SUPPLIED DATA >>
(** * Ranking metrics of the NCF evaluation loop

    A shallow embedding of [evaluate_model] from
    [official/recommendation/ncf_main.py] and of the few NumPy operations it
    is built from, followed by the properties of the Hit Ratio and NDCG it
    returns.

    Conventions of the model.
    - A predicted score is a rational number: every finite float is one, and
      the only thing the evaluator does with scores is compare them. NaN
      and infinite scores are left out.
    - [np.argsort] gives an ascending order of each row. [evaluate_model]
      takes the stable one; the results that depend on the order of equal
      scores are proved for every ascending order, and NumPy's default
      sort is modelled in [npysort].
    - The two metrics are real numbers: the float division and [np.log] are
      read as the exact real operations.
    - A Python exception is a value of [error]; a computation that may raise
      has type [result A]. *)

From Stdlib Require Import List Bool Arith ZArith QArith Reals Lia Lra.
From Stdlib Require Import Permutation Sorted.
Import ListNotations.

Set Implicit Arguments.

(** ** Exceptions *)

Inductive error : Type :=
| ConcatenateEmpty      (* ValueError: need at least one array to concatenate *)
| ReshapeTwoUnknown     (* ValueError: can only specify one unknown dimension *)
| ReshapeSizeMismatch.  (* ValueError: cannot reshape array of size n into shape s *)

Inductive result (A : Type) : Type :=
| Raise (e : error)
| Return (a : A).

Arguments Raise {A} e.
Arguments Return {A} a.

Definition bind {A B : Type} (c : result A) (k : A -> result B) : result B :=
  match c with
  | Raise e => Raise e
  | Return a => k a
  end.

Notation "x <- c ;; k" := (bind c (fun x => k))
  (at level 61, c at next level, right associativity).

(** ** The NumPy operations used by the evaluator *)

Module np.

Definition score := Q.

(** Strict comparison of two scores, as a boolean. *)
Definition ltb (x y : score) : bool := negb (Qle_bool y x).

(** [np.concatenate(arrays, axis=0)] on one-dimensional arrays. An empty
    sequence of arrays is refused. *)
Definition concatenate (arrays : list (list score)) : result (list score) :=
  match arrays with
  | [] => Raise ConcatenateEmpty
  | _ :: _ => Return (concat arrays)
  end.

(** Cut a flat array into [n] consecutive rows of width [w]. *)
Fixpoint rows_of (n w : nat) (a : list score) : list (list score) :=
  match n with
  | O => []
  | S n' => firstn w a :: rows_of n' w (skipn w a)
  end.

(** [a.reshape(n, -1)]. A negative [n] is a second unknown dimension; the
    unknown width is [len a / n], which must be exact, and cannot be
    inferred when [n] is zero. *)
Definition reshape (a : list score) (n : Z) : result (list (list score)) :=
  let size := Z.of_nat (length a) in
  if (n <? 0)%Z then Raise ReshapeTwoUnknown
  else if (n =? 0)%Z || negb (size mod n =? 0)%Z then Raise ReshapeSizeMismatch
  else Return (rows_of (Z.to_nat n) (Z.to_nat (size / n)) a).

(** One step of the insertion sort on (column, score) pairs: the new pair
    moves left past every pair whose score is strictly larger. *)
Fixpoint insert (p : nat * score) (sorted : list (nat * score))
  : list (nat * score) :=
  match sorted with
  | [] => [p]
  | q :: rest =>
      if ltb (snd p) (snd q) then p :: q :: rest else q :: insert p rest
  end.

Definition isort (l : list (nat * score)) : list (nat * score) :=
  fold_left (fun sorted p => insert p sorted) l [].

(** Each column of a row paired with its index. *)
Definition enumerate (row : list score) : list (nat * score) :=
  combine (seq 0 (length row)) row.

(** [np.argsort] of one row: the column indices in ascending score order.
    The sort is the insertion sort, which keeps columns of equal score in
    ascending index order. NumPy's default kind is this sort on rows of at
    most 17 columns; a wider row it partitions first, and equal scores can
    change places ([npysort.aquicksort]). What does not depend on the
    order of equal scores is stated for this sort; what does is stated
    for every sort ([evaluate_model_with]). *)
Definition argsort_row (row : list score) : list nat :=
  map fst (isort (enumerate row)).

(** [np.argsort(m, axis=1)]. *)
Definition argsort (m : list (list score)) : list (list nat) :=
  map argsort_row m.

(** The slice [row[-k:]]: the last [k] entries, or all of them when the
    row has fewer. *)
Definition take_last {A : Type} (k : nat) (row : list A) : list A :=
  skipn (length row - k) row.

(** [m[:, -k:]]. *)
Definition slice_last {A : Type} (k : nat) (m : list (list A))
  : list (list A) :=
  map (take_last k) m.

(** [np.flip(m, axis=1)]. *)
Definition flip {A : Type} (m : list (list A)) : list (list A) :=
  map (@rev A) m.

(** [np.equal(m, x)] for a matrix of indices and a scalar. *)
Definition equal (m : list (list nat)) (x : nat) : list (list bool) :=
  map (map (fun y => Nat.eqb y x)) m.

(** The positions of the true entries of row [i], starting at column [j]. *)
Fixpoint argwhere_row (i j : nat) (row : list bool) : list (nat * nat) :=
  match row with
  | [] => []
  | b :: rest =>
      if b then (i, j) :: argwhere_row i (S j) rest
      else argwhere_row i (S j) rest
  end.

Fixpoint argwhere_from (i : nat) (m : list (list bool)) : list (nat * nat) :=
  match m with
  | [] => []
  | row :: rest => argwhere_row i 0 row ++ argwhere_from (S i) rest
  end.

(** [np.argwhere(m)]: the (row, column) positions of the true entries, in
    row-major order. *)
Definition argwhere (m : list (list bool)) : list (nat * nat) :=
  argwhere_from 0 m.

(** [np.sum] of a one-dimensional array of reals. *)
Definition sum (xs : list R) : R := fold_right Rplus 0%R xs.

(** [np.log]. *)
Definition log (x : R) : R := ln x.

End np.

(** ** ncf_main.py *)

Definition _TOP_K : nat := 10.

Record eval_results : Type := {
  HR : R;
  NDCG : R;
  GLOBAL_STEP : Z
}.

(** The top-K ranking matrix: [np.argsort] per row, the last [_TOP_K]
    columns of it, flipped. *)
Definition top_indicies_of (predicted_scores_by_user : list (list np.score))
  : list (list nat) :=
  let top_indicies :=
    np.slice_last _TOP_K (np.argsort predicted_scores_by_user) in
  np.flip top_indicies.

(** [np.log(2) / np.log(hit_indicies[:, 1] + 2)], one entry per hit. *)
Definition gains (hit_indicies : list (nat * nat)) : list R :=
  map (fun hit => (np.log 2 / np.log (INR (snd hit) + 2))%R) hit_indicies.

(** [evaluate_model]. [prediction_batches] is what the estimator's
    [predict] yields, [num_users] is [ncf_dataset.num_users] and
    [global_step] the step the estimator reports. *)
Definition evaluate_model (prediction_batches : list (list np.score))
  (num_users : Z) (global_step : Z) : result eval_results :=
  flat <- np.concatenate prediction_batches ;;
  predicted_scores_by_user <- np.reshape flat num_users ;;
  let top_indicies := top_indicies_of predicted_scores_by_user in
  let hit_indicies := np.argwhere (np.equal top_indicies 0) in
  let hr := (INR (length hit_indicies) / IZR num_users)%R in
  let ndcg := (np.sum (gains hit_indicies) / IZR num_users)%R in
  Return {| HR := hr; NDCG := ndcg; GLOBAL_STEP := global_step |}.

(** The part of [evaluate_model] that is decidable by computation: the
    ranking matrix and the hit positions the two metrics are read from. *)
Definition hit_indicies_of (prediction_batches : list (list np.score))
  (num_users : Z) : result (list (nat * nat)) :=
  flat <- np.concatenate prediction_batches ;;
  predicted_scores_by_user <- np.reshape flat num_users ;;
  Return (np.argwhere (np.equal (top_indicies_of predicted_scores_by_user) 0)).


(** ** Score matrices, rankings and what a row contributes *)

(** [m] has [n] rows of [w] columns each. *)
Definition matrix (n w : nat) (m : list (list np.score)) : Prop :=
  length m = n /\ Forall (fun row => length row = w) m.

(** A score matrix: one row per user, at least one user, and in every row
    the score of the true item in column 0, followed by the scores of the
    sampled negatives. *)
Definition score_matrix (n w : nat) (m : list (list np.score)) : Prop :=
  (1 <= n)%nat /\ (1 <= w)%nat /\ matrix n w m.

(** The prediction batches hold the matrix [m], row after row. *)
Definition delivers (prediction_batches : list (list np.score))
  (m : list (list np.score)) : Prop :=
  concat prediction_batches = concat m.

YOUR OBJECTIVE >> Restate the material word for word, but only from its first line through the line containing "and infinite scores are left out.".

ANSWER TO THE EXERCISE >>
(** * Ranking metrics of the NCF evaluation loop

    A shallow embedding of [evaluate_model] from
    [official/recommendation/ncf_main.py] and of the few NumPy operations it
    is built from, followed by the properties of the Hit Ratio and NDCG it
    returns.

    Conventions of the model.
    - A predicted score is a rational number: every finite float is one, and
      the only thing the evaluator does with scores is compare them. NaN
      and infinite scores are left out.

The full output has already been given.